◆ What the task requires:
From the entries below, count every line that contains the word "Hstore". Please give the number and nothing else.

#### Records for this task ####

(** Text that went through [sanitizeText] holds neither of the two angle
    brackets, whatever the input: it cannot open or close a tag where it is
    written into markup. *)
Theorem sanitized_text_has_no_angle_bracket (text : string) :
  JS.includes "<" (sanitizeText text) = false ∧ JS.includes ">" (sanitizeText text) = false.
Proof. split; apply sanitizeText_no_char; auto. Qed.

(** [sanitizeText] leaves a text as it is exactly when the text holds no
    ampersand, angle bracket or no-break space, and only on such a text does
    sanitizing twice give what sanitizing once gives: a name the scan has
    sanitized, sanitized again by the dashboard, comes out escaped twice as
    soon as it holds one of these. *)
Theorem sanitizeText_twice_differs_unless_plain (text : string) :
  (sanitizeText text = text ↔ has_escapable text = false)
  ∧ (sanitizeText (sanitizeText text) = sanitizeText text ↔ has_escapable text = false).
Proof.
  split; (split; [|intros Hp; by rewrite !(sanitizeText_plain text Hp)]).
  - apply sanitizeText_fixed.
  - intros Hs%sanitizeText_fixed. by rewrite has_escapable_sanitizeText in Hs.
Qed.

(** ** Download names *)

Lemma last_split_acc_no_sep (c : ascii) (cur s d : string) :
  JS.includes (String c EmptyString) cur = false →
  JS.includes (String c EmptyString) (List.last (JS.split_acc c cur s) d) = false.
Proof.
  revert cur. induction s as [|a s IH]; intros cur Hcur; [done|].
  simpl. destruct (Ascii.eqb_spec a c) as [->|Hne].
  - rewrite last_cons_not_nil by apply split_acc_not_nil. by apply IH.
  - apply IH. rewrite includes_char_app, Hcur, includes_char_cons. simpl.
    rewrite orb_false_r. apply bool_decide_eq_false. congruence.
Qed.

Lemma split_head_keeps_absent (c c' : ascii) (s : string) :
  JS.includes (String c EmptyString) s = false →
  JS.includes (String c EmptyString) (JS.split_head c' s) = false.
Proof.
  induction s as [|a s IH]; [done|].
  rewrite includes_char_cons. intros [Ha Hs]%orb_false_iff.
  cbn [JS.split_head]. destruct (Ascii.eqb a c'); [by destruct c|].
  by rewrite includes_char_cons, Ha, IH.
Qed.

Lemma fold_case_app (s t : string) :
  Str.fold_case (s +:+ t) = Str.fold_case s +:+ Str.fold_case t.
Proof. induction s as [|a s IH]; [done|]. rewrite append_cons. simpl. by rewrite IH. Qed.

Lemma ends_with_app (suffix s t : string) :
  Str.ends_with suffix t = true → Str.ends_with suffix (s +:+ t) = true.
Proof.
  intros Ht. induction s as [|a s IH]; [done|].
  rewrite append_cons. cbn [Str.ends_with]. rewrite IH. apply orb_true_r.
Qed.

Lemma has_image_extension_app (s t : string) :
  Dashboard.has_image_extension t = true → Dashboard.has_image_extension (s +:+ t) = true.
Proof.
  unfold Dashboard.has_image_extension. rewrite fold_case_app.
  intros [[[H|H]%orb_true_iff|H]%orb_true_iff|H]%orb_true_iff;
    rewrite (ends_with_app _ (Str.fold_case s) _ H); by rewrite ?orb_true_r.
Qed.

Lemma all_chars_no_char (p : ascii → bool) (c : ascii) (s : string) :
  p c = false → Str.all_chars p s = true → JS.includes (String c EmptyString) s = false.
Proof.
  intros Hc. induction s as [|a s IH]; [by destruct c|].
  simpl Str.all_chars. intros [Ha Hs]%andb_true_iff.
  rewrite includes_char_cons, (IH Hs), orb_false_r. apply bool_decide_eq_false.
  intros ->. congruence.
Qed.

Lemma replace_non_alnum_safe (s : string) :
  Str.all_chars (fun a => Str.is_alnum a || Ascii.eqb a "_") (Str.replace_non_alnum s) = true.
Proof.
  induction s as [|a s IH]; [done|].
  simpl. rewrite IH, andb_true_r. destruct (Str.is_alnum a) eqn:Ha; [by rewrite Ha|done].
Qed.

(** A download is named by a file directly inside at most one folder: the
    name ends in one of the four image extensions (ignoring case) and holds
    no question mark; without a prefix it holds no slash, and with one it is
    the prefix with everything but ASCII letters and digits replaced by an
    underscore, a slash, and a file part without a slash.  The address
    handed to the browser is the one given. *)
Theorem download_name_is_an_image_file_in_one_folder (url prefix : string) :
  let dl := Dashboard.downloadImage url prefix in
  let filename := Dashboard.download_filename dl in
  Dashboard.download_url dl = url
  ∧ Dashboard.has_image_extension filename = true
  ∧ JS.includes "?" filename = false
  ∧ (prefix = "" → JS.includes "/" filename = false)
  ∧ (prefix ≠ "" →
     ∃ file, filename = Str.replace_non_alnum prefix +:+ "/" +:+ file
             ∧ JS.includes "/" file = false
             ∧ JS.includes "/" (Str.replace_non_alnum prefix) = false
             ∧ String.length (Str.replace_non_alnum prefix) = String.length prefix).
Proof.
  intros dl filename. subst filename dl. unfold Dashboard.downloadImage.
  cbn [Dashboard.download_url Dashboard.download_filename].
  set (raw := JS.split_head "?" (JS.last_part (JS.split "/" url))).
  set (file := if Dashboard.has_image_extension raw then raw else raw +:+ ".png").
  assert (Hq : JS.includes "?" raw = false) by apply split_head_no_sep.
  assert (Hs : JS.includes "/" raw = false).
  { apply split_head_keeps_absent. unfold JS.last_part, JS.split.
    by apply last_split_acc_no_sep. }
  assert (Hext : Dashboard.has_image_extension file = true).
  { subst file. destruct (Dashboard.has_image_extension raw) eqn:He; [done|].
    by apply has_image_extension_app. }
  assert (Hfq : JS.includes "?" file = false).
  { subst file. destruct (Dashboard.has_image_extension raw); [done|].
    by rewrite includes_char_app, Hq. }
  assert (Hfs : JS.includes "/" file = false).
  { subst file. destruct (Dashboard.has_image_extension raw); [done|].
    by rewrite includes_char_app, Hs. }
  pose proof (replace_non_alnum_safe prefix) as Hsafe.
  split; [done|]. destruct (decide (prefix = "")) as [Hp|Hp].
  - repeat split; try done.
  - split; [by do 2 apply has_image_extension_app|].
    split.
    { rewrite !includes_char_app, Hfq.
      by rewrite (all_chars_no_char _ "?" _ eq_refl Hsafe). }
    split; [done|]. intros _. exists file. split; [done|]. split; [done|].
    split; [by apply (all_chars_no_char _ "/" _ eq_refl Hsafe)|].
    clear. induction prefix as [|a s IH]; [done|]. simpl. by rewrite IH.
Qed.

(** ** Showing what a scan saved *)

Lemma sanitizeUrl_valid `{Host} (u : string) :
  isValidImageUrl u = true → Dashboard.sanitizeUrl u = u.
Proof.
  intros Hv. unfold Dashboard.sanitizeUrl.
  by destruct (isValidImageUrl_protocol u Hv) as [-> | ->].
Qed.

(** The dashboard shows every screen of a collection that a successful scan
    has just saved under its own address: [sanitizeUrl] returns each of
    them unchanged, none is replaced by [about:blank]. *)
Theorem saved_screens_pass_sanitizeUrl `{Host}
    (p : Page) (store : Store) (out : Outcome) (n : nat) (nm : string) (upd : bool) :
  performSmartScrape p store = Some out →
  result out = Success n nm upd →
  ∃ a apps',
    store_after out = Some apps' ∧ a ∈ apps' ∧ length (screens a) = n
    ∧ ∀ u, u ∈ screens a → Dashboard.sanitizeUrl u = u.
Proof.
  intros Hscan Hres.
  destruct (performSmartScrape_saved p store out n nm upd Hscan Hres)
    as (st & a & apps' & _ & _ & Hn & Hstore & Hscr & _ & Hw).
  exists a, apps'. split; [done|]. split; [|split].
  - destruct Hw as [->|(k & Hk & ->)]; [left|].
    apply list_elem_of_lookup. exists k. by apply list_lookup_insert_eq.
  - by rewrite Hscr.
  - intros u Hu. rewrite Hscr in Hu.
    apply dedupe_elem_of, list_elem_of_filter in Hu as [Hv _].
    apply sanitizeUrl_valid. by destruct (isValidImageUrl u).
Qed.

Example saved_screens_witness :
  ∃ a, store_after ex_outcome = Some [a]
       ∧ ∀ u, u ∈ screens a → Dashboard.sanitizeUrl (H := Whatwg.host) u = u.
Proof.
  assert (Hscan : performSmartScrape (host := Whatwg.host)
                    (ex_page [ex_top; ex_middle; ex_bottom; ex_bottom]) None
                  = Some ex_outcome) by (vm_compute; reflexivity).
  destruct (saved_screens_pass_sanitizeUrl (H := Whatwg.host)
              (ex_page [ex_top; ex_middle; ex_bottom; ex_bottom])
              None ex_outcome 3%nat "Foo" false Hscan eq_refl)
    as (a & apps' & Hstore & Hin & _ & Hall).
  exists a. split; [|exact Hall].
  rewrite Hstore. vm_compute in Hstore. injection Hstore as <-.
  apply list_elem_of_singleton in Hin. by rewrite Hin.
Defined.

####

◆ Solution to the problem:
3